Le visa E-2 (Treaty Investor) repose sur cinq conditions fondamentales. Qu'une seule fasse défaut et la demande échoue, quelle que soit la solidité des autres éléments. La plupart des refus ne viennent pas d'une faute de l'investisseur, mais d'une mauvaise compréhension de ce que chaque condition exige réellement.
Cet article passe en revue les cinq conditions en détail. Il explique ce que dit la loi, ce que les agents consulaires recherchent réellement et les points sur lesquels les candidats trébuchent le plus souvent.
Condition n° 1 : la nationalité d'un pays signataire
Vous devez être citoyen d'un pays ayant conclu un traité de commerce et de navigation qualifiant avec les États-Unis. Les États-Unis maintiennent de tels traités avec plus de 80 pays. C'est votre nationalité au moment de la demande qui compte, pas votre pays de résidence.
Cette condition est binaire. Soit votre pays a un traité, soit il n'en a pas. S'il n'en a pas, aucune somme d'argent ni expérience entrepreneuriale ne change votre éligibilité. Les citoyens de la Chine, de l'Inde, du Brésil, de la Russie, du Vietnam et du Nigeria comptent parmi les nationalités les plus courantes qui ne peuvent pas utiliser le programme E-2.
Si vous avez la double nationalité, les choses deviennent plus intéressantes. Si l'une de vos nationalités correspond à un pays signataire, vous pouvez peut-être déposer votre demande au titre de cette nationalité, même si votre autre passeport provient d'un pays non signataire. Consultez l'analyse complète dans Pays signataires du traité E-2 : la liste complète et ce qu'elle signifie pour vous.

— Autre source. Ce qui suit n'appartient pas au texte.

Lemma drop_index_length {A} index i (l : list A) :
  (i <= index < i + length l)%nat -> length (drop_index index i l) = (length l - 1)%nat.
Proof.
  revert i. induction l as [|x l IH]; intros i Hi; simpl in *; [lia|].
  destruct (Nat.eqb_spec i index).
  - rewrite drop_index_past by lia. lia.
  - simpl. rewrite IH by lia. destruct l; simpl in *; lia.
Qed.

Lemma drop_index_Forall {A} (P : A -> Prop) index i l :
  Forall P l -> Forall P (drop_index index i l).
Proof.
  intros Hl. revert i. induction Hl as [|x l Hx Hl IH]; intros i; simpl; [constructor|].
  destruct (Nat.eqb i index); [apply IH|constructor; [done|apply IH]].
Qed.

Lemma imap_update_Forall (P : row -> Prop) (g : row -> row) index l :
  Forall P l -> (forall s, P s -> P (g s)) ->
  Forall P (imap (fun i s => if Nat.eqb i index then g s else s) l).
Proof.
  intros Hl Hg. apply Forall_lookup_2. intros i x Hx.
  apply list_lookup_imap_Some in Hx as (y & Hy & ->).
  pose proof (Forall_lookup_1 _ _ _ _ Hl Hy). by destruct (Nat.eqb i index); [apply Hg|].
Qed.

Lemma nonempty_length {A} (l : list A) : l <> [] <-> (0 < length l)%nat.
Proof. destruct l; simpl; split; intros; try lia; done. Qed.

Lemma form_inv_initial mid : form_inv (initial mid).
Proof. split; [done|]. repeat constructor; simpl; lia. Qed.

Lemma form_inv_step f f' : form_inv f -> ui_step f f' -> form_inv f'.
Proof.
  intros [Hne Hall] Hst.
  destruct Hst as [f|f index H1 Hi|f index n Hi Hn|f index t Hi|f|f mid];
    unfold form_inv, addSchedule, removeSchedule, updateSchedule, validateForm,
      onMedicationIdChange; simpl fst; simpl schedules; simpl medicationId.
  - split; [intros Happ; apply app_eq_nil in Happ as [_ Happ]; discriminate|].
    apply Forall_app. split; [done|].
    repeat constructor; simpl; lia.
  - split; [|by apply drop_index_Forall].
    apply nonempty_length. rewrite drop_index_length by lia. lia.
  - split; [apply nonempty_length; rewrite length_imap; by apply nonempty_length|].
    apply imap_update_Forall; [done|]. intros s [Hid _]. split; [done|simpl; lia].
  - split; [apply nonempty_length; rewrite length_imap; by apply nonempty_length|].
    by apply imap_update_Forall.
  - by split.
  - split; [by destruct (schedules f)|]. apply Forall_forall. intros s Hs.
    apply list_elem_of_In, in_map_iff in Hs as (s0 & <- & Hs0).
    apply list_elem_of_In in Hs0. pose proof (proj1 (Forall_forall _ _) Hall s0 Hs0) as [_ Hd].
    by split.
Qed.
(* ===== verification/Views.v ===== *)
(** * Page and modal views
    ([src/src/pages/MedicationList/MedicationList.tsx],
     [src/src/components/AdministrationDetailsModal/AdministrationDetailsModal.tsx])

    What the medication list page and the administration details modal
    display, computed from the cached JSON values: the grid of medication
    cards (medications whose [isActive] is not [false]) with the text of each
    card, the empty states, and what the details modal shows for a clicked
    dose: its scheduled time and the records of its medication, dates
    formatted by date-fns [format] (a string is first read by [parseISO],
    which is a parameter), and the label of its button.

    The theorems: the provisional record of [useCreateMedication], written in
    snake case, is displayed with the fallback texts ("Unknown", "No generic
    name", zero dosage and frequency) whatever the user entered; deactivating
    a medication hides its card at once (the optimistic update sets
    [isActive] to [false]); the details modal lists the same records for
    every dose of a medication, whatever its scheduled day and time (C27);
    and a [null] administration record makes it throw, loading or not
    (C7). *)

From S2P Require Import Prelude Json DateTime QueryCache QueryKeys ApiClient Endpoints Mutations.
Local Open Scope string_scope.
Local Open Scope mm_scope.

(** ** Rendering JS values *)

(** The text React renders for a value: strings and numbers; [null],
    [undefined] and booleans render nothing. *)
Definition text_of (o : option value) : string :=
  match o with
  | Some (JStr s) => s
  | Some (JNum z) => show_Z z
  | _ => ""
  end.

(** [a || "fallback"] rendered *)
Definition or_text (o : option value) (fallback : string) : string :=
  if truthy o then text_of o else fallback.

(** [medication.medicationId?.slice(0, 8) || "Unknown"]; [slice] on anything
    but a string (or [null]/[undefined]) throws. *)
Definition id_label (o : option value) : result string js_error :=
  match o with
  | None | Some JNull => Ok "Unknown"
  | Some (JStr s) => Ok (if String.eqb s "" then "Unknown" else substring 0 8 s)
  | Some _ => Err (TypeError "medication.medicationId?.slice is not a function")
  end.

(** ** [MedicationList] *)

Record MedicationCard : Type := mkMedicationCard {
  card_id : string;
  card_name : string;
  card_generic : string;
  card_dosage : string;
  card_frequency : string;
  card_strength : string;
  card_instructions : option string
}.

Definition medication_card (m : value) : result MedicationCard js_error :=
  let* id := id_label (get_prop m "medicationId") in
  Ok (mkMedicationCard id
        (or_text (get_prop m "name") "Unnamed Medication")
        (or_text (get_prop m "genericName") "No generic name")
        (or_text (get_prop m "dosageAmount") "0" ++ " " ++ or_text (get_prop m "unit") "unit" ++ " " ++
         or_text (get_prop m "form") "form")
        (or_text (get_prop m "frequencyPerDay") "0" ++ "x per day")
        ("Strength: " ++ or_text (get_prop m "strength") "Unknown" ++ " " ++
         or_text (get_prop m "unit") "unit")
        (if truthy (get_prop m "specialInstructions")
         then Some (text_of (get_prop m "specialInstructions")) else None)).

(** [medication.isActive !== false] *)
Definition shown (m : value) : bool :=
  match get_prop m "isActive" with Some (JBool false) => false | _ => true end.

Fixpoint cards (ms : list value) : result (list MedicationCard) js_error :=
  match ms with
  | [] => Ok []
  | m :: ms' => let* c := medication_card m in let* cs := cards ms' in Ok (c :: cs)
  end.

Inductive list_view : Type :=
| PatientIdNotFound
| Loading
| Grid (cs : list MedicationCard)
| Empty (title : string).
(** The time input's ["HH:mm"] (two digits each) as four digit characters. *)
Lemma hm_string_chars h mi : 0 <= h <= 23 -> 0 <= mi <= 59 ->
  exists h1 h2 m1 m2 vh1 vh2 vm1 vm2,
    hm_string h mi = String h1 (String h2 (String ":" (String m1 (String m2 EmptyString)))) /\
    digit_value h1 = Some vh1 /\ digit_value h2 = Some vh2 /\
    digit_value m1 = Some vm1 /\ digit_value m2 = Some vm2 /\
    h = vh1 * 10 + vh2 /\ mi = vm1 * 10 + vm2.
Proof.
  intros Hh Hmi.
  destruct (pad2_digits h ltac:(lia)) as (h1 & h2 & Eh & Dh).
  destruct (pad2_digits mi ltac:(lia)) as (m1 & m2 & Em & Dm).
  cbn in Dh, Dm.
  destruct (digit_value h1) as [a|] eqn:A; [|discriminate]. destruct (digit_value h2) as [b|] eqn:B; [|discriminate].
  destruct (digit_value m1) as [c|] eqn:Cc; [|discriminate]. destruct (digit_value m2) as [e|] eqn:E; [|discriminate].
  injection Dh as Dh. injection Dm as Dm.
  exists h1, h2, m1, m2, a, b, c, e. repeat split; try done; try lia.
  unfold hm_string. rewrite <- (string_of_list_ascii_of_string (pad2 h)), <- (string_of_list_ascii_of_string (pad2 mi)).
  by rewrite Eh, Em.
Qed.

(** The fields of local midnight of [day] plus [k] minutes ([k] under a
    day), in a zone where local time is UTC. *)
Lemma fields_at_minutes day k : 0 <= k < 1440 ->
  fields_at ((day * 1440 + k) * msPerMinute) =
  let '(y, m, d) := civil_from_days day in mkFields y m d (k / 60) (k mod 60) 0 0.
Proof.
  intros Hk. unfold fields_at, msPerMinute, msPerDay, msPerHour, msPerSecond.
  replace ((day * 1440 + k) * 60000) with (day * 86400000 + k * 60000) by lia.
  rewrite Z.div_add_l, (Z.div_small (k * 60000)), Z.add_0_r by lia.
  rewrite Z.add_comm, Z.mod_add, Z.mod_small by lia.
  destruct (civil_from_days day) as [[y m] d].
  replace 3600000 with (60 * 60000) by lia. rewrite Z.div_mul_cancel_r, Z.div_mul by lia.
  replace (k * 60000) with ((k * 60) * 1000) by lia.
  rewrite Z.div_mul, Z.mod_mul, Z.mod_mul by lia. done.
Qed.

Lemma formatTime_hm h1 h2 m1 m2 vh1 vh2 vm1 vm2 :
  digit_value h1 = Some vh1 -> digit_value h2 = Some vh2 ->
  digit_value m1 = Some vm1 -> digit_value m2 = Some vm2 ->
  CreateMedicationScheduleForm.formatTime (String h1 (String h2 (String ":" (String m1 (String m2 EmptyString))))) =
  String h1 (String h2 (String ":" (String m1 (String m2 EmptyString)))) ++ ":00".
Proof.
  intros D1 D2 D3 D4. unfold CreateMedicationScheduleForm.formatTime, CreateMedicationScheduleForm.match_hm.
  simpl list_ascii_of_string. cbv iota beta.
  by rewrite (is_digit_of _ _ D1), (is_digit_of _ _ D2), (is_digit_of _ _ D3), (is_digit_of _ _ D4).
Qed.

Une nuance importante : la nationalité qui compte est celle que vous utilisez pour votre demande. Vous devez démontrer des liens avec le pays signataire et déposer en principe votre demande au consulat de ce pays.
Condition n° 2 : un investissement substantiel
Le mot « substantiel » porte ici une lourde charge, et la loi évite délibérément de fixer un montant précis en dollars. Le Département d'État (State Department) évalue le caractère substantiel de deux manières : la proportionnalité et la suffisance.
La proportionnalité signifie que votre investissement représente un pourcentage significatif du coût total d'acquisition ou de création de l'entreprise. Si le coût total est de 100 000 $, apporter 80 000 $ est proportionnel. Apporter 20 000 $ ne l'est pas, même si 20 000 $ représente une somme importante dans l'absolu.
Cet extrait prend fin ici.